As previously stated, once a moving party has established a prima facie entitlement to summary judgment, the nonmoving party must meet proof with proof and demonstrate the existence of a material issue of fact. O'Marra v. Mackool, supra; Pugh v. Griggs, supra. However, when the proof to support the motion for summary judgment is insufficient, there is no duty on the part of the opposing party to meet proof with proof. Cash v. Lim, 322 Ark.359, 908 S.W.2d 655 (1995); Collyard v. American Home Assurance Co., 271 Ark. 228, 607 S.W.2d 666 (1980). Appellant argues that Adami's affidavit is insufficient to meet that burden. Adami alleged that appellant owed $23,585.94. In response, Kostelny's affidavit stated that appellant did not withhold any payments after July 2002 and that appellant paid rent for January, February, and March 2003. He also alleged that Adami's affidavit charged appellant with owing more than the agreed upon rent. Even if appellant is incorrect in its assertion that appellee failed to show a prima facie entitlement to summary judgment, the allegations in Kostelny's affidavit create a genuine issue of material fact regarding whether appellee received payment during the holdover period. Appellant presented sufficient evidence regarding rent due to defend against appellee's motion for summary judgment. Accordingly, we reverse the grant of summary judgment and remand this case for trial on the merits. Our decision renders appellee's cross-appeal moot.
Normally, the reversal of the grant of summary judgment also requires the reversal of an attorney-fee award. See Burford Distrib., Inc. v. Starr, 341 Ark. 914, 20 S.W.3d 363 (2000). In its order entered May 5, 2004, the circuit court stated that appellee would have fourteen days within which to file a petition for the award of attorney fees, and appellee filed a timely motion requesting $10,656. However, the record contains no order awarding attorney fees, although both parties designated the entire record in their notices of appeal. Therefore, we need not address appellant's argument on this issue.

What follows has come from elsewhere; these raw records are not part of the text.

(** * typhonjs-plugin-manager: registry and dispatch engine

    A shallow embedding of [src/PluginManager.js], [src/PluginEntry.js] and
    [PluginEvent.js].  JavaScript objects that are shared by reference (event
    payloads, plugin options, the event envelope) live in an explicit store;
    the registry is an insertion-ordered association list, as the ES6 [Map]
    it models; plugin methods are functions on the store that may throw. *)

From stdpp Require Import gmap strings list pretty.
From Stdlib Require Import ZArith Ascii DecimalString.

Open Scope string_scope.

(** ** Values and the object store *)

Definition loc := nat.

(** JavaScript values.  [VRef] points to a plain object or an array in the
    store.  [VBus], [VProxy] and [VPromise] are host objects: an eventbus of
    the events library, an [EventProxy] wrapping some value, and a thenable
    returned by a plugin.  Their own fields are not part of the store. *)
Inductive value : Type :=
| VUndefined
| VNull
| VBool (b : bool)
| VNum (n : Z)
| VStr (s : string)
| VRef (l : loc)
| VBus (b : nat)
| VProxy (target : value)
| VPromise (p : nat).

Global Instance value_eq_dec : EqDecision value.
Proof. solve_decision. Defined.

(** [typeof v] *)
Definition typeof (v : value) : string :=
  match v with
  | VUndefined => "undefined"
  | VBool _ => "boolean"
  | VNum _ => "number"
  | VStr _ => "string"
  | VNull | VRef _ | VBus _ | VProxy _ | VPromise _ => "object"
  end.

(** [a === b] on values (numbers are integers here, so no NaN). *)
Definition strict_eq (a b : value) : bool := bool_decide (a = b).

(** Truthiness, as used by [a || b] and [if (a)]. *)
Definition truthy (v : value) : bool :=
  match v with
  | VUndefined | VNull => false
  | VBool b => b
  | VNum n => negb (Z.eqb n 0)
  | VStr s => negb (String.eqb s "")
  | VRef _ | VBus _ | VProxy _ | VPromise _ => true
  end.

(** A store cell: an object's own properties; an array additionally has its
    indexed elements ([cell_elems = Some _]). *)
Record cell : Type := Cell {
  cell_elems : option (list value);
  cell_props : gmap string value
}.

Definition plain (o : gmap string value) : cell := Cell None o.
Definition array (l : list value) : cell := Cell (Some l) ∅.

Abbreviation heap := (gmap loc cell).

(** Canonical array index denoted by a property key, if any. *)
Definition index_of_key (k : string) : option nat :=
  match NilEmpty.uint_of_string k with
  | Some u =>
      let n := Nat.of_uint u in
      if bool_decide (pretty n = k) then Some n else None
  | None => None
  end.

(** [l[i] = v] on an array, padding with holes when [i] is past the end. *)
Definition list_store (l : list value) (i : nat) (v : value) : list value :=
  if bool_decide (i < length l) then <[i := v]> l
  else l ++ replicate (i - length l) VUndefined ++ [v].

(** [c[k]] restricted to own properties. *)
Definition get_prop (c : cell) (k : string) : value :=
  match index_of_key k, cell_elems c with
  | Some i, Some l => default VUndefined (l !! i)
  | _, _ => default VUndefined (cell_props c !! k)
  end.

(** [c[k] = v] *)
Definition set_prop (k : string) (v : value) (c : cell) : cell :=
  match index_of_key k, cell_elems c with
  | Some i, Some l => Cell (Some (list_store l i v)) (cell_props c)
  | _, _ => Cell (cell_elems c) (<[k := v]> (cell_props c))
  end.

(** Own enumerable properties, indices first. *)
Definition own_entries (c : cell) : list (string * value) :=
  match cell_elems c with
  | Some l => imap (fun i v => (pretty i, v)) l
  | None => []
  end ++ map_to_list (cell_props c).

(** ** Errors and completions *)

(** Exceptions, kept apart by origin.  [NoPluginError] is
    [Error('PluginManager failed to find any target plugins.')],
    [NoMethodError m] is [Error(`PluginManager failed to invoke '${m}'.`)],
    [Destroyed] is the [ReferenceError] of a destroyed manager, [LoadError t]
    a failed [require(t)], [UserError v] a plugin's own [throw v], and
    [Thrown e] is the exception [e] leaving a plugin method the dispatcher
    called. *)
Inductive error : Type :=
| TypeError (msg : string)
| SyntaxError (msg : string)
| Destroyed
| NoPluginError
| NoMethodError (methodName : string)
| LoadError (target : string)
| UserError (v : value)
| Thrown (e : error).

Inductive completion (A : Type) : Type :=
| Normal (a : A)
| Throw (e : error).
Arguments Normal {A} a.
Arguments Throw {A} e.

(** Computations that read and write a state [S] and return or throw. *)
Definition ST (S A : Type) : Type := S → completion A * S.

Global Instance ST_ret {S : Type} : MRet (ST S) := λ A a σ, (Normal a, σ).
Global Instance ST_bind {S : Type} : MBind (ST S) := λ A B f m σ,
  match m σ with
  | (Normal a, σ') => f a σ'
  | (Throw e, σ') => (Throw e, σ')
  end.

Definition throw {S A : Type} (e : error) : ST S A := λ σ, (Throw e, σ).

(** [try { body } catch (error) { handle(error) }] *)
Definition try_catch {S A : Type} (body : ST S A) (handle : error → ST S A)
    : ST S A := λ σ,
  match body σ with
  | (Normal a, σ') => (Normal a, σ')
  | (Throw e, σ') => handle e σ'
  end.

(** ** JSON.parse(JSON.stringify(x)) *)

#[local] Unset Elimination Schemes.
Inductive json : Type :=
| JNull
| JBool (b : bool)
| JNum (n : Z)
| JStr (s : string)
| JArr (l : list json)
| JObj (m : list (string * json)).
#[local] Set Elimination Schemes.

(** Serialisation result: a thrown error, [undefined] (nothing is written), or
    a JSON text. *)
Inductive serial : Type :=
| SerThrow
| SerUndefined
| SerText (j : json).

(** Array elements: [undefined] is written as [null]. *)
Fixpoint ser_elems (rs : list serial) : option (list json) :=
  match rs with
  | [] => Some []
  | SerThrow :: _ => None
  | SerUndefined :: rs' => cons JNull <$> ser_elems rs'
  | SerText j :: rs' => cons j <$> ser_elems rs'
  end.

(** Object members: a property whose value is [undefined] is left out. *)
Fixpoint ser_members (rs : list (string * serial)) : option (list (string * json)) :=
  match rs with
  | [] => Some []
  | (_, SerThrow) :: _ => None
  | (_, SerUndefined) :: rs' => ser_members rs'
  | (k, SerText j) :: rs' => cons (k, j) <$> ser_members rs'
  end.

(** [JSON.stringify] down to [fuel] nested objects.  A bus or a proxy is not
    serialisable: the bus holds the manager's handlers, whose context is the
    manager, which holds the bus. *)
Fixpoint stringify_fuel (fuel : nat) (h : heap) (v : value) : serial :=
  match v with
  | VUndefined => SerUndefined
  | VNull => SerText JNull
  | VBool b => SerText (JBool b)
  | VNum n => SerText (JNum n)
  | VStr s => SerText (JStr s)
  | VPromise _ => SerText (JObj [])
  | VBus _ | VProxy _ => SerThrow
  | VRef l =>
      match fuel with
      | O => SerThrow
      | S fuel' =>
          match h !! l with
          | None => SerThrow
          | Some c =>
              match cell_elems c with
              | Some elems =>
                  match ser_elems (map (stringify_fuel fuel' h) elems) with
                  | Some js => SerText (JArr js)
                  | None => SerThrow
                  end
              | None =>
                  match ser_members
                          (map (fun kv => (kv.1, stringify_fuel fuel' h kv.2))
                               (map_to_list (cell_props c))) with
                  | Some ms => SerText (JObj ms)
                  | None => SerThrow
                  end
              end
          end
      end
  end.

(** A chain of distinct references is no longer than the store, so running out
    of fuel means the structure is circular, for which [JSON.stringify]
    throws. *)
Definition JSON_stringify (h : heap) (v : value) : serial :=
  stringify_fuel (S (size h)) h v.

Definition alloc (c : cell) (h : heap) : loc * heap :=
  let l := fresh (dom h) in (l, <[l := c]> h).

(** [JSON.parse]: every object and array of the text is a new cell. *)
Fixpoint JSON_parse (j : json) (h : heap) {struct j} : value * heap :=
  match j with
  | JNull => (VNull, h)
  | JBool b => (VBool b, h)
  | JNum n => (VNum n, h)
  | JStr s => (VStr s, h)
  | JArr js =>
      let fix elems (js : list json) (h : heap) : list value * heap :=
        match js with
        | [] => ([], h)
        | j :: js' =>
            let '(v, h1) := JSON_parse j h in
            let '(vs, h2) := elems js' h1 in
            (v :: vs, h2)
        end in
      let '(vs, h1) := elems js h in
      let '(l, h2) := alloc (array vs) h1 in
      (VRef l, h2)
  | JObj ms =>
      let fix members (ms : list (string * json)) (h : heap)
          : list (string * value) * heap :=
        match ms with
        | [] => ([], h)
        | (k, j) :: ms' =>
            let '(v, h1) := JSON_parse j h in
            let '(kvs, h2) := members ms' h1 in
            ((k, v) :: kvs, h2)
        end in
      let '(kvs, h1) := members ms h in
      let '(l, h2) := alloc (plain (list_to_map kvs)) h1 in
      (VRef l, h2)
  end.

(** [JSON.parse(JSON.stringify(v))]; [JSON.parse(undefined)] is a
    [SyntaxError]. *)
Definition json_copy (v : value) : ST heap value := λ h,
  match JSON_stringify h v with
  | SerThrow => (Throw (TypeError "Converting circular structure to JSON"), h)
  | SerUndefined => (Throw (SyntaxError "Unexpected token u in JSON"), h)
  | SerText j => let '(v', h') := JSON_parse j h in (Normal v', h')
  end.

(** [Object.assign(target, source)] for a [source] whose [typeof] is
    ['object']: [null] and host objects contribute no property. *)
Definition Object_assign (target source : value) : ST heap value := λ h,
  match target with
  | VRef t =>
      match h !! t with
      | Some tc =>
          match source with
          | VRef s =>
              match h !! s with
              | Some sc =>
                  (Normal target,
                   <[t := foldl (fun c kv => set_prop kv.1 kv.2 c) tc (own_entries sc)]> h)
              | None => (Normal target, h)
              end
          | _ => (Normal target, h)
          end
      | None => (Throw (TypeError "Cannot convert undefined or null to object"), h)
      end
  | VUndefined | VNull =>
      (Throw (TypeError "Cannot convert undefined or null to object"), h)
  | _ => (Normal target, h)
  end.

(** ** Plugins, the program state and its monad *)

(** [obj[k]] for reading, [obj] being any value: reading a property of
    [undefined] or [null] throws; a value without a cell has none. *)
Definition load (obj : value) (k : string) : ST heap value :=
  match obj with
  | VUndefined | VNull => throw (TypeError "Cannot read property of undefined or null")
  | VRef l => λ h, (Normal (from_option (λ c, get_prop c k) VUndefined (h !! l)), h)
  | _ => mret VUndefined
  end.

(** [obj[k] = v] in strict code: assigning to a property of [undefined],
    [null] or a primitive throws. *)
Definition assign (obj : value) (k : string) (v : value) : ST heap unit :=
  match obj with
  | VRef l => λ h,
      match h !! l with
      | Some c => (Normal tt, <[l := set_prop k v c]> h)
      | None => (Throw (TypeError "Cannot set property"), h)
      end
  | VBus _ | VProxy _ | VPromise _ => mret tt
  | _ => throw (TypeError "Cannot set property")
  end.

(** A plugin method: called with its arguments on the current store, it
    returns or throws, and leaves a store. *)
Definition method : Type := list value → ST heap value.

(** A capability object.  [CapNull] is [null] (whose [typeof] is ['object']);
    [CapObject member] is an object, [member k] being the function found under
    [instance[k]] along the whole prototype chain, if [instance[k]] is one. *)
Inductive capability : Type :=
| CapNull
| CapObject (member : string → option method).

(** The callbacks the manager binds on an eventbus. *)
Inductive handler : Type :=
| H_addEventbus | H_addAllEventbus
| H_enableAllPlugins | H_enablePlugin | H_enablePlugins
| H_getMethodNames | H_getOptions | H_getPluginMethodNames
| H_getPluginNames | H_getPluginOptions
| H_hasMethod | H_hasPlugin | H_hasPluginMethod
| H_invokeAsync | H_invokeSync | H_invokeSyncEvent
| H_removeEventbus | H_removeAllEventbus.

Global Instance handler_eq_dec : EqDecision handler.
Proof. solve_decision. Defined.

(** One record of the invocation log: the dispatcher called
    [instance[call_method](...call_args)] on the plugin [call_plugin]. *)
Record call : Type := Call {
  call_plugin : string;
  call_method : string;
  call_args : list value
}.

Module PluginEntry.

(** [src/PluginEntry.js]: the private fields of an entry. *)
Record t : Type := Build {
  _enabled : bool;
  _name : string;
  _type : string;
  _instance : capability;
  _eventProxy : value;
  _options : value
}.

(** [constructor(name, type, instance, eventProxy = void 0, options = void 0)] *)
Definition constructor (name type : string) (inst : capability)
    (eventProxy options : value) : t :=
  {| _enabled := true; _name := name; _type := type; _instance := inst;
     _eventProxy := eventProxy; _options := options |}.

Definition enabled (e : t) : bool := _enabled e.
Definition name (e : t) : string := _name e.
Definition type (e : t) : string := _type e.
Definition instance (e : t) : capability := _instance e.
Definition eventProxy (e : t) : value := _eventProxy e.
Definition options (e : t) : value := _options e.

Reversed and remanded on direct appeal; cross-appeal moot.
Hart and Robbins, JJ., agree.
1 Article 57 is the only portion of the lease agreement that appears in the record.
2 The original agreement stated that six rides were to be placed in the mall, but at no time were there more than five.
3 Among the disputed terms was: "Further any amounts due and payable to Tenant and/or Licensee to Landlord and/or Licensor accrued and/or attributable to a period prior to December 31, 2002 are considered paid and/or waived by Landlord and/or Licensor."